2 state teens earn Prudential honor

— Tiffany Easter of Sheridan and Blake Abston of Little Rock have been named Arkansas’ 2013 Youth Volunteers of the Year by The Prudential Spirit of Community, a nationwide awards program.

The Prudential Spirit of Community Awards, now in its 18th year, is conducted by Prudential Financial in partnership with the National Association of Secondary School Principals.

Easter, 18, a senior who was nominated by Sheridan High School, raised money to purchase the freedom of approximately 60 women and children being held in “Trokosi” slavery in Ghana, West Africa, by selling specially inscribed bracelets and sunglasses, according to the awards program.

Easter became aware of the plight of the women through the Every Child Ministries that raises money to buy the women and their children from the local priests who hold them in bondage and physically abuse them. The women are sold by their families to the priests in compensation for a crime committed by a family member.

Motivated by the plight of the women, Easter and her sister ordered inscribed silicone bracelets and sunglasses and sold them at churches and at church camps. For every $200 raised, one slave and all of her children are released.

Blake, 13, was nominated for the volunteer award by Little Rock’s Pulaski Heights Middle School, where he is an eighth-grader.

He led a project to build two raised garden beds at an emergency shelter, plant fruits and vegetables in the beds and teach young residents of the shelter how to take care of them. Blake developed the garden plan for a Boy Scout project at Methodist Family Health, which houses a temporary emergency shelter for children and teens who don’t have parents or a safe place to live.

Blake raised the money, bought supplies and recruited Scouts, friends and shelter residents to build and plant the beds.

As state honorees, Easter and Blake each will receive $1,000, an engraved silver medallion and an all-expense paid trip in early May to Washington, D.C., where they will join the top two honorees from the other states and the District of Columbia for four days of national recognition events. During the trip, 10 students will be named America’s top youth volunteers of 2013.

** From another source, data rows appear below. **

(** A process runs until it suspends or ends.  A call to the outside world
    is made, and answered, when the process reaches it; the process goes on
    from the answer when it is resumed.  A function called without [await]
    runs at once until its own first suspension. *)
Fixpoint advance (launch : Task -> Page -> Page) (p : Proc unit) (pg : Page) : Page :=
  match p with
  | PRet _ => pg
  | PRaise e =>
      {| machine := machine pg; pending := pending pg;
         unhandled := unhandled pg ++ [e] |}
  | PNow f k =>
      advance launch k
        {| machine := f (machine pg); pending := pending pg;
           unhandled := unhandled pg |}
  | PCurrent k => advance launch (k (web3ModalRef (machine pg))) pg
  | PAwait ev oracle k =>
      {| machine := tick (log ev (machine pg));
         pending := pending pg ++ [k (oracle (clock (machine pg)))];
         unhandled := unhandled pg |}
  | PYield k =>
      {| machine := machine pg; pending := pending pg ++ [k];
         unhandled := unhandled pg |}
  | PFork t k => advance launch k (launch t pg)
  end.

(** The two reads call no function of the component without [await];
    [connectWallet] calls the two reads. *)
Definition launch_read (env : Env) (t : Task) (pg : Page) : Page :=
  advance (fun _ pg' => pg') (task_p env t) pg.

Four additional Arkansas student volunteers were finalists for the state awards. The four are:

Tatiana Borecky, 17, of Fairfield Bay, a senior at Shirley High School, who volunteers at the Fairfield Bay Animal Shelter, as well as tutors younger students and assists in planning Red Ribbon Week anti-drug use activities.

Katherine Boyd, 17, a senior at Huntsville High School, who has helped to raise $7,800 as the team captain for an American Cancer Society Relay for Life team.

Robert Callahan, 16, of Rosie, a sophomore at Southside High School, helped open a food pantry at his school together with members of the Southside 4-H Club, of which Robert is currently president. The club raised $14,000 to start the pantry that now serves 300 people a month as well as provides food for schoolchildren to take home over the weekends.

Hailey Flatte, 18, of Fort Smith, a senior at Greenwood High School, created and carried out the “Distracted Driving Awareness Project” at her school to raise awareness about how 77 teenagers die each week in distracted driving accidents.